#[export] Instance replay_response_guard :
  Guards isEventReplayResponse replay_response_ok (fun response => Some (replay_response_value response)).
Proof.
  intros o Ho. split.
  - intros (fs & E & H)%on_record_iff. apply andb_true_iff in H as [H Hoc].
    destruct (is_text "replayed" (prop "outcome" fs)) eqn:Hout.
    + apply is_text_iff in Hout. read_guards.
      eexists (Build_AgentHostEventReplayResponse _ OutcomeReplayed (Some _) None). split; cycle 1.
      * build_object; simpl; try eassumption. by apply opt_same_literal.
      * split; [done|]. simpl. eauto.
    + apply andb_true_iff in Hoc as [[Hgap%is_text_iff Hg]%andb_true_iff Hp]. read_guards.
      eexists (Build_AgentHostEventReplayResponse _ OutcomeGap None (Some _)). split; cycle 1.
      * build_object; simpl; try eassumption. by apply opt_same_literal.
      * done.
  - intros ([id outcome page gap] & [Hid Hok] & Hs). simpl in *. read_object Hs. simpl in *.
    match goal with Hs : opt_same (prop "outcome" _) _ |- _ => apply opt_same_literal in Hs; rename Hs into Hout end.
    run_guards. rewrite Hout. destruct outcome; simpl in *.
    + destruct Hok as [(p & -> & Hp) ->]. simpl in *. apply andb_true_iff. split; [pass_guard|].
      match goal with Hs : opt_same (prop "gap" _) _ |- _ => by apply opt_same_None in Hs as -> end.
    + destruct gap as [reason|]; [|by destruct Hok]. destruct Hok as [_ ->]. simpl in *.
      apply andb_true_iff. split; [pass_guard|].
      match goal with Hs : opt_same (prop "page" _) _ |- _ => by apply opt_same_None in Hs as -> end.
Qed.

(WHAT IS NEEDED): Beginning at the first line above, repeat exactly until the line containing "eexists (Build_AgentHostEventReplayResponse _ OutcomeGap", which is included.

(EXERCISE SOLUTION):
#[export] Instance replay_response_guard :
  Guards isEventReplayResponse replay_response_ok (fun response => Some (replay_response_value response)).
Proof.
  intros o Ho. split.
  - intros (fs & E & H)%on_record_iff. apply andb_true_iff in H as [H Hoc].
    destruct (is_text "replayed" (prop "outcome" fs)) eqn:Hout.
    + apply is_text_iff in Hout. read_guards.
      eexists (Build_AgentHostEventReplayResponse _ OutcomeReplayed (Some _) None). split; cycle 1.
      * build_object; simpl; try eassumption. by apply opt_same_literal.
      * split; [done|]. simpl. eauto.
    + apply andb_true_iff in Hoc as [[Hgap%is_text_iff Hg]%andb_true_iff Hp]. read_guards.
      eexists (Build_AgentHostEventReplayResponse _ OutcomeGap None (Some _)). split; cycle 1.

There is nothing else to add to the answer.